Keys in the Song of Love

The elevator that takes you up to the Gramercy Typewriter Company is as ancient as the machines they sell there, though nowhere near as cool.

The names ring distant bells: Royal, Underwood, Remington, Corona. Restored to original glory, they gleam like vintage showroom Buicks.

I visited the Manhattan store twice in December, both times looking for something real and rooted to plant under the Christmas tree. Kids seem always to want the newest and latest things. Parents dream of passing on the sturdy and meaningful things.

Can a business machine have meaning? These beauties did—at least to me.

If it’s been a while since you used a typewriter you will likely have forgotten the truly piercing sound the typebar makes when it strikes the ribbon. You will also probably underestimate the substantial downward fingerforce required to make the thing go.

You gotta really whump it.

*clickety-clack clickety-clack clackding ziiiiiiiip*

Gosh, I love the noise it makes. It’s elemental. The rhythm pricks something permanent in my pituitary.

No mouse click can produce the glee of slamming home the carriage at the end of a line. No ctrl+P comes close to the sweet satisfaction of tearing a finished page up and away from the cylinder, which is by the way known as a platen.

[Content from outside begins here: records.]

Definition put_decision (v : PromotionDecision) (w : ByteWriter) : ByteWriter :=
  let w := put_id (dec_id v) w in
  let w := put_enum (dec_outcome v) w in
  let w := put_enum (dec_authority_kind v) w in
  let w := put_id (dec_incumbent v) w in
  let w := put_id (dec_set v) w in
  let w := put_id (dec_set_generation v) w in
  let w := put_id (dec_policy_generation v) w in
  let w := put_id (dec_obligations_generation v) w in
  let w := put_authority (dec_basis v) w in
  let w := put_id (dec_attempt v) w in
  let w := put_id (dec_selected v) w in
  let w := w_u32 (wrap_u32 (size_of (dec_ranked v))) w in
  let w := put_many put_assessment (dec_ranked v) w in
  let w := w_u32 (wrap_u32 (size_of (dec_indeterminate_above v))) w in
  let w := put_many put_id (dec_indeterminate_above v) w in
  let w := w_u32 (wrap_u32 (size_of (dec_explanation v))) w in
  let w := put_many put_step (dec_explanation v) w in
  let w := w_u64 (dec_examined v) w in
  let w := w_u64 (dec_supplied v) w in
  let w := w_boolean (dec_search_limited v) w in
  let w := w_boolean (dec_set_complete v) w in
  let w := put_reason (dec_reason v) w in
  put_enum (dec_provenance v) w.

Definition get_decision : Read (Result PromotionDecision) :=
  let* id := get_id DecisionTag in
  let+ outcome := get_enum PromotionOutcome (enum_max PromotionOutcome) Reason_enum_invalid in
  let+ kind := get_enum AuthorityKind (enum_max AuthorityKind) Reason_enum_invalid in
  let* incumbent := get_id PathTag in
  let* set := get_id AlternateSetTag in
  let* set_generation := get_id GenerationTag in
  let* policy_generation := get_id GenerationTag in
  let* obligations_generation := get_id GenerationTag in
  let+ basis := get_authority in
  let* attempt := get_id AttemptTag in
  let* selected := get_id PathTag in
  let+ ranked_count := get_count max_assessments_reported in
  let+ ranked := r_many (Z.to_nat ranked_count) get_assessment [] in
  let+ indeterminate_count := get_count max_indeterminate_reported in
  let* indeterminate := r_many_raw (Z.to_nat indeterminate_count) (get_id PathTag) [] in
  let+ explanation_count := get_count max_explanation_steps in
  let+ explanation := r_many (Z.to_nat explanation_count) get_step [] in
  let* examined := r_u64 in
  let* supplied := r_u64 in
  let* search_limited := r_boolean in
  let* set_complete := r_boolean in
  let+ reason := get_reason "decision reason out of range" in
  let+ provenance := get_enum Provenance (enum_max Provenance) Reason_enum_invalid in
  when_ok (r_return (mkPromotionDecision id outcome kind incumbent set set_generation
    policy_generation obligations_generation basis attempt selected ranked indeterminate
    explanation examined supplied search_limited set_complete reason provenance
    SelectionStats_default)).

Get yourself one of these time machines and a long-lost vocabulary emerges from the slush pile of memory: bail bar, ribbon reverse, paper finger, cam. What masterpieces they are—of design, of utility. What a lost world. How familiar it remains.

My wife and I are doing our best to raise our kids in a pre-digital fantasy land. Homeschooling helps, but we don’t live in a biosphere. Our kids know what’s out there. They think they know what they’re missing.

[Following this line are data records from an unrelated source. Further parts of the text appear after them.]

(* ===== verification/StateProps.v ===== *)
(** * Properties of the durable state

    Payload codecs, the bounds and well-formedness of the materialised state
    under any record, and the snapshot as an exact image of such a state. *)

From S2P Require Import Prelude.
From S2P Require Import Ids.
From S2P Require Import Limits.
From S2P Require Import Status.
From S2P Require Import Checked.
From S2P Require Import Authority.
From S2P Require Import Model.
From S2P Require Import Decision.
From S2P Require Import Records.
From S2P Require Import Bytes.
From S2P Require Import Canonical.
From S2P Require Import Wire.
From S2P Require Import WireProps.
From S2P Require Import Store.
From S2P Require Import StoreProps.

(** ** Payloads *)

Lemma finish_put {A} `{Wire A} (v : A) max :
  0 <= max -> size_of (wire_enc v) <= max ->
  finish (wire_put v (ByteWriter_new max)) = wire_enc v.
Proof.
  intros Hm Hle. destruct (wire_put_fresh max v Hm) as [Hok Hbuf]. unfold finish.
  rewrite (proj2 Hok Hle). exact (Hbuf Hle).
Qed.

Lemma finish_emits f bs max :
  Emits f bs -> 0 <= max -> size_of bs <= max -> finish (f (ByteWriter_new max)) = bs.
Proof.
  intros Hf Hm Hle. unfold finish. rewrite (emits_fits _ _ Hf); [done|done|].
  cbn [w_buffer w_max_size ByteWriter_new]. rewrite size_of_nil. lia.
Qed.

Lemma end_of_At r s : At r s -> Status_ok (end_of r).1 = true <-> s = [].
Proof.
  intros HA. unfold end_of. rewrite (at_ok _ _ HA). cbn [negb]. by apply require_end_At.
Qed.

(** A payload is accepted when it is the encoding of a well-formed value. *)
Lemma whole_payload_spec {A} (get : Read (Result A)) enc wf `{!Decodes get enc wf} payload v :
  whole_payload get payload = Ok v <-> wf v /\ payload = enc v.
Proof.
  unfold whole_payload. split.
  - destruct (get (ByteReader_new payload)) as [[x|st] r] eqn:E; [|done].
    destruct (dec_inv _ _ _ _ (At_new payload) E) as (Hwf & s & -> & HA).
    pose proof (end_of_At _ _ HA) as He. destruct (end_of r) as [st r2]. cbn [fst] in He.
    destruct (Status_ok st) eqn:Hst; cbn [negb]; [|done]. intros [= <-].
    split; [done|]. rewrite (proj1 He) by done. by rewrite app_nil_r.
  - intros [Hwf ->]. destruct (dec_read (ByteReader_new (enc v)) v []) as (r & -> & HA); [|done|].
    { rewrite app_nil_r. apply At_new. }
    pose proof (end_of_At _ _ HA) as He. destruct (end_of r) as [st r2]. cbn [fst] in He.
    by rewrite (proj2 He eq_refl).
Qed.

(** ** The sizes of the encodings *)

Create Rewrite HintDb sizes.

Lemma size_enc_id {T} (i : Id T) : size_of (enc_id i) = 8.
Proof. apply size_le_bytes. Qed.
Lemma size_enc_enum {E} `{Enum E} (e : E) : size_of (enc_enum e) = 1.
Proof. apply size_le_bytes. Qed.
Lemma size_enc_reason r : size_of (enc_reason r) = 2.
Proof. apply size_le_bytes. Qed.
Lemma size_enc_bool b : size_of (enc_bool b) = 1.
Proof. apply size_le_bytes. Qed.
Lemma size_enc_i64 v : size_of (enc_i64 v) = 8.
Proof. apply size_le_bytes. Qed.
#[export] Hint Rewrite @size_enc_id @size_enc_enum size_enc_reason size_enc_bool size_enc_i64
  size_le_bytes : sizes.

Ltac solve_size := autorewrite with pff sizes; reflexivity.

Lemma size_enc_authority v : size_of (enc_authority v) = 48.
Proof. unfold enc_authority. solve_size. Qed.
#[export] Hint Rewrite size_enc_authority : sizes.
Lemma size_enc_evidence v : size_of (enc_evidence v) = 97.
Proof. unfold enc_evidence. solve_size. Qed.
#[export] Hint Rewrite size_enc_evidence : sizes.
Lemma size_enc_candidate v : size_of (enc_candidate v) = 158.
Proof. unfold enc_candidate. solve_size. Qed.
Lemma size_enc_obligations v : size_of (enc_obligations v) = 31.
Proof. unfold enc_obligations. solve_size. Qed.
Lemma size_enc_policy v : size_of (enc_policy v) = 62.
Proof. unfold enc_policy. solve_size. Qed.
Lemma size_enc_attempt v : size_of (enc_attempt v) = 127.
Proof. unfold enc_attempt. solve_size. Qed.
Lemma size_enc_fence v : size_of (enc_fence v) = 98.
Proof. unfold enc_fence. solve_size. Qed.
Lemma size_enc_lineage v : size_of (enc_lineage v) = 115.
Proof. unfold enc_lineage. solve_size. Qed.

Lemma size_of_bind {A B} (f : A -> list B) l n :
  (forall x, size_of (f x) = n) -> size_of (l ≫= f) = size_of l * n.
Proof.
  intros Hf. induction l as [|x l IH]; [done|]. cbn [mbind list_bind].
  change (f x ++ (_ : list B)) with (f x ++ (l ≫= f)). rewrite size_of_app, size_of_cons, IH, Hf. lia.
Qed.

Lemma size_enc_set v : size_of (enc_set v) = 21 + 158 * size_of (set_candidates v).
Proof.
  unfold enc_set, enc_seq. autorewrite with pff sizes.
  rewrite (size_of_bind _ _ 158) by apply size_enc_candidate. lia.
Qed.
#[export] Hint Rewrite size_enc_candidate size_enc_obligations size_enc_policy size_enc_attempt
  size_enc_fence size_enc_lineage size_enc_set : sizes.

(** ** The composite payloads *)

Definition enc_epoch (v : AuthorityVector * Z * Z * Z * Z) : list byte :=
  let '(authority, restart_count, attempts, fences, decisions) := v in
  enc_authority authority ++ le_bytes 8 restart_count ++ le_bytes 8 attempts ++
  le_bytes 8 fences ++ le_bytes 8 decisions.

Definition epoch_wf (v : AuthorityVector * Z * Z * Z * Z) : Prop :=
  let '(authority, restart_count, attempts, fences, decisions) := v in
  authority_wf authority /\ is_u64 restart_count /\ is_u64 attempts /\ is_u64 fences /\
  is_u64 decisions.

Definition get_epoch : Read (Result (AuthorityVector * Z * Z * Z * Z)) :=
  let+ authority := get_authority in
  let* restart_count := r_u64 in
  let* attempt_sequence := r_u64 in
  let* fence_sequence := r_u64 in
  let* decision_sequence := r_u64 in
  r_return (authority, restart_count, attempt_sequence, fence_sequence, decision_sequence).

(** The same reads with the health check that the end check performs anyway. *)
Definition get_epoch_checked : Read (Result (AuthorityVector * Z * Z * Z * Z)) :=
  let+ authority := get_authority in
  let* restart_count := r_u64 in
  let* attempt_sequence := r_u64 in
  let* fence_sequence := r_u64 in
  let* decision_sequence := r_u64 in
  when_ok (r_return (authority, restart_count, attempt_sequence, fence_sequence,
                     decision_sequence)).

Lemma whole_payload_failed {A} (v : A) r :
  r_ok r = false ->
  (let (status, _) := end_of r in if negb (Status_ok status) then Err status else Ok v)
  = Err (r_status r).
Proof. unfold end_of. intros Hr. rewrite Hr. cbn [negb]. unfold r_ok in Hr. by rewrite Hr. Qed.

Lemma get_epoch_eq payload : whole_payload get_epoch payload = whole_payload get_epoch_checked payload.
Proof.
  unfold whole_payload, get_epoch, get_epoch_checked, read_try, read_bind, r_return, when_ok.
  destruct (get_authority (ByteReader_new payload)) as [[a|st] r1]; [|done].
  destruct (r_u64 r1) as [? r2], (r_u64 r2) as [? r3], (r_u64 r3) as [? r4], (r_u64 r4) as [? r5].
  destruct (r_ok r5) eqn:Hok; cbn [negb]; [done|]. by apply whole_payload_failed.
Qed.

#[export] Instance decodes_epoch : Decodes get_epoch_checked enc_epoch epoch_wf.
Proof.
  unfold get_epoch_checked. constructor.
  - intros r [[[[a rc] n1] n2] n3] s HA Hwf. cbn [enc_epoch epoch_wf] in *. destruct_and? Hwf.
    rewrite <- !app_assoc in HA. read_start. repeat read_step.
  - intros r s v r' HA H. repeat inv_step. cbn [enc_epoch epoch_wf]. split; [tauto|].
    eexists. split; [rewrite <- ?app_assoc; reflexivity|eassumption].
Qed.

(** What an epoch record does. *)
Definition with_epoch (v : AuthorityVector * Z * Z * Z * Z) (state : DurableState)
    : DurableState :=
  let '(authority, restart_count, attempt_sequence, fence_sequence, decision_sequence) := v in
  state <| ds_authority := authority |> <| ds_restart_count := restart_count |>
    <| ds_attempt_sequence ::= fun n => Z.max n attempt_sequence |>
    <| ds_fence_sequence ::= fun n => Z.max n fence_sequence |>
    <| ds_decision_sequence ::= fun n => Z.max n decision_sequence |>.

Lemma apply_epoch_eq payload state :
  apply_epoch payload state =
  match whole_payload get_epoch_checked payload with
  | Err status => (status, state)
  | Ok v => (ok_status, with_epoch v state)
  end.
Proof.
  rewrite <- get_epoch_eq. unfold apply_epoch. fold get_epoch.
  destruct (whole_payload get_epoch payload) as [[[[[a rc] n1] n2] n3]|st]; done.
Qed.

Lemma encode_epoch_record_spec a rc n1 n2 n3 :
  encode_epoch_record a rc n1 n2 n3 = enc_epoch (a, rc, n1, n2, n3).
Proof.
  apply (finish_emits (fun w => w_u64 n3 (w_u64 n2 (w_u64 n1 (w_u64 rc (put_authority a w))))));
    [|done|].
  - cbn [enc_epoch]. solve_emits.
  - cbn [enc_epoch]. autorewrite with pff sizes. vm_compute. congruence.
Qed.

(** *** Counters *)

Definition enc_counters (state : DurableState) : list byte :=
  le_bytes 8 (ds_attempt_sequence state) ++ le_bytes 8 (ds_fence_sequence state) ++
  le_bytes 8 (ds_decision_sequence state) ++ le_bytes 8 (ds_fence_overflow state) ++
  le_bytes 8 (ds_attempts_dropped state) ++ enc_bool (ds_lineage_truncated state).

Lemma encode_counters_record_spec state : encode_counters_record state = enc_counters state.
Proof.
  apply (finish_emits (fun w => w_boolean (ds_lineage_truncated state)
    (w_u64 (ds_attempts_dropped state) (w_u64 (ds_fence_overflow state)
      (w_u64 (ds_decision_sequence state) (w_u64 (ds_fence_sequence state)
        (w_u64 (ds_attempt_sequence state) w)))))));
    [|done|].
  - unfold enc_counters. solve_emits.
  - unfold enc_counters. autorewrite with pff sizes. vm_compute. congruence.
Qed.

(** The counters of [src] merged into [state]. *)
Definition with_counters (src state : DurableState) : DurableState :=
  state <| ds_attempt_sequence ::= fun n => Z.max n (ds_attempt_sequence src) |>
    <| ds_fence_sequence ::= fun n => Z.max n (ds_fence_sequence src) |>
    <| ds_decision_sequence ::= fun n => Z.max n (ds_decision_sequence src) |>
    <| ds_fence_overflow := ds_fence_overflow src |>
    <| ds_attempts_dropped := ds_attempts_dropped src |>
    <| ds_lineage_truncated ::= fun b => b || ds_lineage_truncated src |>.

Definition counters_wf (state : DurableState) : Prop :=
  is_u64 (ds_attempt_sequence state) /\ is_u64 (ds_fence_sequence state) /\
  is_u64 (ds_decision_sequence state) /\ is_u64 (ds_fence_overflow state) /\
  is_u64 (ds_attempts_dropped state).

Those of us enslaved to the false idol of “staying connected” understand that the digital world isn’t much worth missing.

Still, kids want the news and the latest. Our Clara is nearly 14. She takes some online courses, and is driven by the teenager’s natural desire for constant contact. We gave her an email account. But that’s about it—no social media and no smartphones for as long as we can get away with it.

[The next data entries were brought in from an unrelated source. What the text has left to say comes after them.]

Lemma apply_counted s rest :
  tables_wf s ->
  apply_records (DurableState_default <| ds_last_sequence := ds_last_sequence s |>)
    ([(RecordType_counters, enc_counters s);
      (RecordType_epoch_advance,
        enc_epoch (ds_authority s, ds_restart_count s, ds_attempt_sequence s,
                   ds_fence_sequence s, ds_decision_sequence s))] ++ rest) =
  apply_records (counted s) rest.
Proof.
  intros Hs. pose proof (tw_counters _ Hs) as Hc. cbn [app apply_records apply_record].
  rewrite (apply_counters_enc s _ Hc). change (negb (Status_ok ok_status)) with false. cbv iota.
  rewrite apply_epoch_eq.
  destruct Hc as (H1 & H2 & H3 & H4 & H5).
  rewrite (proj2 (whole_payload_spec get_epoch_checked enc_epoch epoch_wf _
    (ds_authority s, ds_restart_count s, ds_attempt_sequence s, ds_fence_sequence s,
     ds_decision_sequence s)) (conj (conj (tw_authority _ Hs) (conj (tw_restarts _ Hs)
       (conj H1 (conj H2 H3)))) eq_refl)).
  change (negb (Status_ok ok_status)) with false. cbv iota. f_equal.
  unfold counted, with_counters, with_epoch, DurableState_default.
  cbn -[Z.max]. unfold is_u64 in *. f_equal; lia.
Qed.

(** The documents and the tables follow. *)
Definition documented (s : DurableState) : DurableState :=
  mkDurableState (ds_authority s) (ds_has_policy s) (ds_policy s) (ds_has_obligations s)
    (ds_obligations s)
    [] [] [] [] (ds_attempt_sequence s) (ds_fence_sequence s) (ds_decision_sequence s)
    (ds_last_sequence s) (ds_restart_count s) (ds_lineage_truncated s) (ds_fence_overflow s)
    (ds_attempts_dropped s).

Lemma apply_documented s rest :
  tables_wf s -> basis_consistent s ->
  apply_records (counted s)
    ((if ds_has_policy s then [(RecordType_policy_set, enc_policy (ds_policy s))] else []) ++
     (if ds_has_obligations s
      then [(RecordType_obligations_set, enc_obligations (ds_obligations s))] else []) ++ rest) =
  apply_records (documented s) rest.
Proof.
  intros Hs [Hp Ho]. pose proof (tw_policy _ Hs) as Hwp. pose proof (tw_obligations _ Hs) as Hwo.
  unfold counted, documented.
  assert (Hpol : forall k, apply_records (counted s) ((if ds_has_policy s then
      [(RecordType_policy_set, enc_policy (ds_policy s))] else []) ++ k) =
    apply_records ((counted s) <| ds_has_policy := ds_has_policy s |>
      <| ds_policy := ds_policy s |>) k).
  { intros k. destruct (ds_has_policy s) eqn:E; cbn [app apply_records apply_record].
    - rewrite (proj2 (whole_payload_spec get_policy enc_policy policy_wf _ _) (conj Hwp eq_refl)).
      change (negb (Status_ok ok_status)) with false. cbv iota. f_equal.
      unfold counted. cbn. rewrite <- (Hp eq_refl). by destruct (ds_authority s).
    - by rewrite Hwp. }
  fold (counted s). rewrite Hpol. clear Hpol.
  destruct (ds_has_obligations s) eqn:E; cbn [app apply_records apply_record].
  - rewrite (proj2 (whole_payload_spec get_obligations enc_obligations obligations_wf _ _)
      (conj Hwo eq_refl)).
    change (negb (Status_ok ok_status)) with false. cbv iota. f_equal.
    unfold counted. cbn. rewrite <- (Ho eq_refl). by destruct (ds_authority s).
  - by rewrite Hwo.
Qed.

Lemma apply_state_records s :
  tables_wf s -> basis_consistent s ->
  apply_records (DurableState_default <| ds_last_sequence := ds_last_sequence s |>)
    (state_records s) = Ok s.
Proof.
  intros Hs Hc. unfold state_records. rewrite apply_counted, apply_documented by done.
  rewrite apply_records_app, apply_sets by (apply (tw_sets _ Hs) || apply (tw_sets_distinct _ Hs)).
  rewrite foldl_push_sets.
  rewrite apply_records_app, apply_fences by apply (tw_fences _ Hs). rewrite foldl_push_fences.
  rewrite apply_records_app, apply_attempts
    by (apply (tw_attempts _ Hs) || apply (tw_attempts_distinct _ Hs)).
  rewrite foldl_push_attempts, apply_lineage by apply (tw_lineage _ Hs).
  rewrite foldl_push_lineage. by destruct s.
Qed.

So far, so good. Check back in a year or two. Pray we’re doing the right thing. It feels right. Who knows?

To call the Gramercy Typewriter Company a store is a stretch. There are two rooms, both cramped, one a workshop bramble of tools and parts, the other an office-showroom combo. Father and son run the place, restoring old machines with the same passion you find among fanatics of the Ford Mustang or Fender Stratocaster.

Everything is perfection. Everything is gorgeous. And everything works, reassuringly, like a dream. They are a little platoon of competence, pursuing a vocation abandoned by the big world—and making a go of it too.

The heart smiles.

Don’t take this for a commercial. I didn’t even buy anything from the Gramercy Typewriter Company. The fact of the matter is those guys are working the high end of the antique typewriter market. Too rich for Hennessey blood, and too good to boot.

But game respect game, as they say in the NFL.

I ended up snagging Clara a 1967 Smith Corona Super Sterling on eBay. This sucker is straight out of Mad Men, and fun for the whole family.

It has proved popular for post-Christmas thank you notes and group composition of a running story about a heroic mouse leading a band of rebels against a tyrannical king. We never did this before we had a typewriter.

Everyone has supplied a sentence to the story. The little ones dictated their contributions. The big kids played secretary. The parents sat back and enjoyed the old-time music.